11.6.2 Cold Storage, Freezing, and Chilling of Foods
11.6.2.1
The site shall provide confirmation of the effective operational performance of freezing, chilling, and cold storage facilities. Chillers, blast freezers, and cold storage rooms shall be designed and constructed to allow for the hygienic and efficient refrigeration of food and be easily accessible for inspection and cleaning
11.6.2.2
Sufficient refrigeration capacity shall be available to chill, freeze, store chilled, or store frozen the maximum anticipated throughput of product with allowance for periodic cleaning of refrigerated areas
11.6.2.3
- The site shall have a written procedure for monitoring temperatures, including the frequency of checks, and corrective actions, if the temperature is out of specification.
- Freezing, chilling, and cold storage rooms shall be fitted with temperature monitoring equipment that is located to monitor the warmest part of the room and be fitted with a temperature measurement device that is easily readable and accessible. Records shall be kept of frozen, cold, and chilled storage room temperatures
I caught something on my Internal Audit that was not included on the previous year's audit (Marked as N/A), and when raising these concerns to upper management, I'm getting some push back as it's "not a concern". So I'll display all the nuanced but obfuscated details and listen to your wisdom on how to proceed:
My facility is fairly unique for a SQF audited facility in that only a small portion of our products are food grade. We do have a refrigerated walk in unit for storing one ingredient. This ingredient is not used in any food grade products, or organic grade products, and is considered a hazardous chemical, so we would not be able to store any food grade or organic grade ingredients in this cooler. This ingredient does not get used in the same equipment either. The ingredient is only being cooled as it helps to slow the degradation of the ingredient, it is not being cooled to control microbial growth. The ingredient would not be more dangerous if it degrades, it would simply not react as efficiently as it should.

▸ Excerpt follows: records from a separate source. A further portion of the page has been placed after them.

(* ===== verification/ClientCalls.v ===== *)
(** * ClientCalls: the waiters of cancellations and control requests

    A call registers a waiter under a fresh token; the answer of the server or the loss of
    the connection releases it. *)
From S2P Require Import Prelude Errors Futures StateErr PyVal PyInt Config Protocol RemoteFuture Client ClientInv ClientProps.
Import (hints) ClientDemo.

(** The token a call has, and the waiter it waits for. *)
Definition call_token (pc : call_pc) : option pystr :=
  match pc with
  | KEnqueue _ _ tok _ | KWait tok _ | KCancelled tok | KPop tok _ => Some tok
  | KRegister _ _ _ | KEnd _ => None
  end.
Definition call_slot (pc : call_pc) : option nat :=
  match pc with KEnqueue _ _ _ k | KWait _ k => Some k | _ => None end.

(** The waiters a thread in [_connection_lost] is about to release. *)
Definition lost_slots (l : lost_pc) : list nat := match l with LRpc _ slots _ => slots | _ => [] end.
Definition sender_slots (pc : sender_pc) : list nat := match pc with XLost l => lost_slots l | _ => [] end.
Definition receiver_slots (pc : receiver_pc) : list nat :=
  match pc with RRelease k => [k] | RLost l _ => lost_slots l | _ => [] end.
Definition exec_slots (pc : exec_pc) : list nat := match pc with ELost _ l => lost_slots l | _ => [] end.

Section ClientCalls.
Context {J : JsonText} {V : Type}.
Context (limits : RemoteLimits) (client_id : pystr) (sha256_hex : bytes → pystr).
Context (loads : bytes → result exn (V + exn)).
Notation Client := (Client (V := V)).
Notation exec := (exec limits client_id sha256_hex loads).
Notation enabled := (enabled limits).
Notation client_step := (client_step limits client_id sha256_hex loads).
Notation client_reachable := (client_reachable limits client_id sha256_hex loads).

(** Some thread is about to release the waiter. *)
Definition releasing (s : Client) (k : nat) : Prop :=
  k ∈ sender_slots (cl_sender s) ∨ k ∈ receiver_slots (cl_receiver s) ∨
  some_exec (λ pc, k ∈ exec_slots pc) s.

Upper management thinks these sections do not apply as the ingredient is not food, and the final product is not food. They do not want to box ourselves in to any required actions.
I think the refrigeration unit should at least be connected to the temperature monitoring of the rest of the facility with alarms if the unit fails, and be included in the cleaning schedule. The SOP on the unit could basically just state that no food or organic ingredients are allowed in the unit and the unit is monitored remotely and alarmed for failure. A simple yearly validation that the temperature matches what is being recorded should be sufficient. This can be done at the same time that other temperature checks are being done.
Thank you for any advise!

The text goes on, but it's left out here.